[Saved entries]
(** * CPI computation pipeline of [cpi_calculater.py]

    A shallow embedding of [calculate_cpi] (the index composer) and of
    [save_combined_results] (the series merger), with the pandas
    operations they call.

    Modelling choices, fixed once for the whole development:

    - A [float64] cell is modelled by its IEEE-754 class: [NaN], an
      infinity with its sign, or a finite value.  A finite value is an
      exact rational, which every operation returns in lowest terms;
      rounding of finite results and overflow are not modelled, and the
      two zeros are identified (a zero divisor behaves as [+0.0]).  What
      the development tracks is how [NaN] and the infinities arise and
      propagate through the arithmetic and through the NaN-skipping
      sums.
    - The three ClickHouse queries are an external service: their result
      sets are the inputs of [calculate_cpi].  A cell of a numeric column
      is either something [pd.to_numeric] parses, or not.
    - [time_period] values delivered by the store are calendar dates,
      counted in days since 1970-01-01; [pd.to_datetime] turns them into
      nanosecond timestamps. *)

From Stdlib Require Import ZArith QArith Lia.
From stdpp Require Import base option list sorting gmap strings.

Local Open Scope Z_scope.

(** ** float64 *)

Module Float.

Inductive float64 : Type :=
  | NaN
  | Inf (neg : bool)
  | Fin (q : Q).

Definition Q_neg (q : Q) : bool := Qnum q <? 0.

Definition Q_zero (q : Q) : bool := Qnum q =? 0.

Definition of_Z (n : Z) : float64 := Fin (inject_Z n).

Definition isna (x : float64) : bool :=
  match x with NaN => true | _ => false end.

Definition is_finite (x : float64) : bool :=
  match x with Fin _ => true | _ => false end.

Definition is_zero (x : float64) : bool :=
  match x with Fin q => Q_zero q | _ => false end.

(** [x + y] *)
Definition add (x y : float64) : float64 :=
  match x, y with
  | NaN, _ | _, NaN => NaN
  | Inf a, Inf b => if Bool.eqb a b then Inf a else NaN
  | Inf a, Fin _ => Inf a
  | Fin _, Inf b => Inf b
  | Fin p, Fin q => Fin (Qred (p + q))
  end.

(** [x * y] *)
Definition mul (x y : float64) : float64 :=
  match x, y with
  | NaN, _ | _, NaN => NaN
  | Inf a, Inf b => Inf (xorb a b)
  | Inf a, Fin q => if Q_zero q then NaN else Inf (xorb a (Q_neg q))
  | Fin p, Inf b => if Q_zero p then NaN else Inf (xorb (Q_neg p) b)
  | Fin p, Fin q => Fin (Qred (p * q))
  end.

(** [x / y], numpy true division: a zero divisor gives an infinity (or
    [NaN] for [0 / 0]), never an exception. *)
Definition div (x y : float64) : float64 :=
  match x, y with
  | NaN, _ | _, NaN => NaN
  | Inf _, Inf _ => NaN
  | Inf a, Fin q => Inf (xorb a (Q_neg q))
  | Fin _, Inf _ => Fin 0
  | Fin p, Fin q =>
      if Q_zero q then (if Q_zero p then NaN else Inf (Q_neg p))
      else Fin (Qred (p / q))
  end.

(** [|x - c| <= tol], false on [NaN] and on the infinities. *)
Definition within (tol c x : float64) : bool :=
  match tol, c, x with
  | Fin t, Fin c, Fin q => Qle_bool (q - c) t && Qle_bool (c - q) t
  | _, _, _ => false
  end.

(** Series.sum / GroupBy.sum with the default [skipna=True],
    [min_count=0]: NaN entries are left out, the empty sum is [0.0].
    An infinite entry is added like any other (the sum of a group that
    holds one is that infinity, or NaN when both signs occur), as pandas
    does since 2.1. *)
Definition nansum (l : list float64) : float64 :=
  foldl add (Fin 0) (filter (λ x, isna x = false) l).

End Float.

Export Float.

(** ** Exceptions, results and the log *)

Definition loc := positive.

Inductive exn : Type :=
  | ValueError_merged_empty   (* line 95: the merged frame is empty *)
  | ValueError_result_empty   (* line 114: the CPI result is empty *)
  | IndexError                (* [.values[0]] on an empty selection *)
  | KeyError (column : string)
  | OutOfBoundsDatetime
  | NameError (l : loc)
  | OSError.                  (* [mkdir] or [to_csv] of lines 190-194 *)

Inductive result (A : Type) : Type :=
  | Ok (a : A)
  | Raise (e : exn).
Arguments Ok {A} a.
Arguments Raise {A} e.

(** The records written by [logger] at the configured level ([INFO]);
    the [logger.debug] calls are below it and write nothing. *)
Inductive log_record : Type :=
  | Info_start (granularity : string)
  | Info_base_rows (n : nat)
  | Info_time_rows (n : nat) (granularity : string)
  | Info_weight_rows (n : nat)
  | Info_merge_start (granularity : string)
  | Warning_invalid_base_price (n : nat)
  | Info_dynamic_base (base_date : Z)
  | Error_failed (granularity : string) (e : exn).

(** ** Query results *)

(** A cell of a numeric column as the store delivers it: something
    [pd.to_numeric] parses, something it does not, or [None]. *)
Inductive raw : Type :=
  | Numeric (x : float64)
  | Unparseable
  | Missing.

--

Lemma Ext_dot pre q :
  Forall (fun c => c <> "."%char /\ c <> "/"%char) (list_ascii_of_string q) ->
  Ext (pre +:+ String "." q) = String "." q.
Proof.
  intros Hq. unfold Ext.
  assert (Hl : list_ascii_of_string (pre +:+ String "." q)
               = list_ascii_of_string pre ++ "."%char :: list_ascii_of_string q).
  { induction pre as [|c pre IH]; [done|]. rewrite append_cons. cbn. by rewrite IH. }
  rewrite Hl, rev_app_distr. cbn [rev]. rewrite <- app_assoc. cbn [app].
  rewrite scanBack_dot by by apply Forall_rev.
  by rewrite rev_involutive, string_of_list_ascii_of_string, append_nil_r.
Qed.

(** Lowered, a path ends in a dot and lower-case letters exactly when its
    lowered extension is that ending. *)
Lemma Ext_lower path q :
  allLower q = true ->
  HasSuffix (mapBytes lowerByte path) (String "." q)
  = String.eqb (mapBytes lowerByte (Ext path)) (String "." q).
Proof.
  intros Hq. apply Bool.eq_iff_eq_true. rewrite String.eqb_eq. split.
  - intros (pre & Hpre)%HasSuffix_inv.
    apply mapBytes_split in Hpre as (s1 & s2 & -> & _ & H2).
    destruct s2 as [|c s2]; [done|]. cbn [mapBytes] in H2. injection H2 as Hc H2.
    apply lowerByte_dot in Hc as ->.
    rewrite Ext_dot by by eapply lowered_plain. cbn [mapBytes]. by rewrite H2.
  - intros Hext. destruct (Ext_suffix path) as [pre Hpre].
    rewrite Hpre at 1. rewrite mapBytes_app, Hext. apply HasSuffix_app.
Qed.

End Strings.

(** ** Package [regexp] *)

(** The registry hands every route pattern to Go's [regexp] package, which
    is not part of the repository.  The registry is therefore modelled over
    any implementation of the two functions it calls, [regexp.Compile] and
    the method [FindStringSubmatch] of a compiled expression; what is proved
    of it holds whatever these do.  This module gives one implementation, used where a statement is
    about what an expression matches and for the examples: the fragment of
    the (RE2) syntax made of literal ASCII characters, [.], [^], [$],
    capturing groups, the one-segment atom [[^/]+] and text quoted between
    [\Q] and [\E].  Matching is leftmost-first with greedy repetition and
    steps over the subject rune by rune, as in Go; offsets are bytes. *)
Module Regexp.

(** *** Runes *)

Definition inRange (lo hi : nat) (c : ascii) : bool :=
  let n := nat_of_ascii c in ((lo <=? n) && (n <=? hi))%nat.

---

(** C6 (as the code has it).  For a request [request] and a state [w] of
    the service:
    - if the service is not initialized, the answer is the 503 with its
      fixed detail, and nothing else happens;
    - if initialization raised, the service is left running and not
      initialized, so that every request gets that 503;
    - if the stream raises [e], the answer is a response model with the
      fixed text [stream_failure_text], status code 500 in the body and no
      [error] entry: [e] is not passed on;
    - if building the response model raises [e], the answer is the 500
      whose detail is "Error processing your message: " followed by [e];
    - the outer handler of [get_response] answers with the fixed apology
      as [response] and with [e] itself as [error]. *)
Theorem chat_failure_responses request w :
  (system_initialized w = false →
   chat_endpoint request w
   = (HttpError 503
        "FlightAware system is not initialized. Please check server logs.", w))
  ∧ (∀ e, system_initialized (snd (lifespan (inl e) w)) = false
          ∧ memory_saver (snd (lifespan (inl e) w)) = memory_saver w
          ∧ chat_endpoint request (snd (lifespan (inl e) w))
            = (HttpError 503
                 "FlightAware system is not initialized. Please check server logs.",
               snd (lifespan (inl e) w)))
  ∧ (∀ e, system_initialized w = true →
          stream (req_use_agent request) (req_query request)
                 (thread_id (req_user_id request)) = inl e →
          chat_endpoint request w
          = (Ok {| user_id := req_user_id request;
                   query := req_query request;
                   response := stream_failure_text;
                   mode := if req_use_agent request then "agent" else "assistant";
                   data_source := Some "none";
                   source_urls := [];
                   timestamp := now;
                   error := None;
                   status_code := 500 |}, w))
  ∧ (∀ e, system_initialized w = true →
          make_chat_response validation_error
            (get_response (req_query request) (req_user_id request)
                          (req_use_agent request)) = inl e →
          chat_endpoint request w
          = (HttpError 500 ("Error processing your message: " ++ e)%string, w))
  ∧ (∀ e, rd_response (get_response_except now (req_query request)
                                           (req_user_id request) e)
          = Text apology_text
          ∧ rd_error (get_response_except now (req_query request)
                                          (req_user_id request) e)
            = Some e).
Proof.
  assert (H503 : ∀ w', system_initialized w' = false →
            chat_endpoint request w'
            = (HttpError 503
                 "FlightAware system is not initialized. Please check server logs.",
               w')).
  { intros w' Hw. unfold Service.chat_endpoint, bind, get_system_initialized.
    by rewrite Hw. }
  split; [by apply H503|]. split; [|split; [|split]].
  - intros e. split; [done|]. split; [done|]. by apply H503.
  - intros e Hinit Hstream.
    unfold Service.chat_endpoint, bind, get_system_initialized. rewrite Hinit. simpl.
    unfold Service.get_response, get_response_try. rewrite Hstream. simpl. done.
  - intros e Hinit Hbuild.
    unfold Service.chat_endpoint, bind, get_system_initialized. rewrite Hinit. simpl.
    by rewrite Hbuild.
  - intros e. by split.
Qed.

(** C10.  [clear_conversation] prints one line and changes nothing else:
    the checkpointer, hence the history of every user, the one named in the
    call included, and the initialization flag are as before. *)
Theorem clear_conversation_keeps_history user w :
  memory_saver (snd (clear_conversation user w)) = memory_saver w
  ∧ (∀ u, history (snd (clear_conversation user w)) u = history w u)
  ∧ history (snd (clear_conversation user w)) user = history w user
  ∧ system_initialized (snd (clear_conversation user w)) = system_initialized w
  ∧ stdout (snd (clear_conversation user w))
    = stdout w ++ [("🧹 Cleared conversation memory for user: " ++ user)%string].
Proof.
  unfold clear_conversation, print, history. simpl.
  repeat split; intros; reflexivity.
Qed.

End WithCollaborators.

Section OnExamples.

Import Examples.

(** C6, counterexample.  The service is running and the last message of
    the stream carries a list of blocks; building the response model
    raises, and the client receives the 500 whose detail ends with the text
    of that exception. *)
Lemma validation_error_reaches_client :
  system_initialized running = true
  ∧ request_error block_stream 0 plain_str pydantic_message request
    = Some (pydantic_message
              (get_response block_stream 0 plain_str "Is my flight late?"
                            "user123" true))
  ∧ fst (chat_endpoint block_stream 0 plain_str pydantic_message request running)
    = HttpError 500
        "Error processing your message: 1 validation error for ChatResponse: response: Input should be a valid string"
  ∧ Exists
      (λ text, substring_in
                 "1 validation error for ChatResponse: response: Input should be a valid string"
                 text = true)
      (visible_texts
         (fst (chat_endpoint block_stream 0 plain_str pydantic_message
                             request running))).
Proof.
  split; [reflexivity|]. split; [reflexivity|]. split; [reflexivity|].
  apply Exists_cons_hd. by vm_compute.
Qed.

**Exercise directions**. In the records above, find the line with "(req_use_agent request)) = inl"; write out exactly that line and each one after it, stopping after the line with "rd_error (get_response_except now (req_query request)".

**Output for this task**.
                          (req_use_agent request)) = inl e →
          chat_endpoint request w
          = (HttpError 500 ("Error processing your message: " ++ e)%string, w))
  ∧ (∀ e, rd_response (get_response_except now (req_query request)
                                           (req_user_id request) e)
          = Text apology_text
          ∧ rd_error (get_response_except now (req_query request)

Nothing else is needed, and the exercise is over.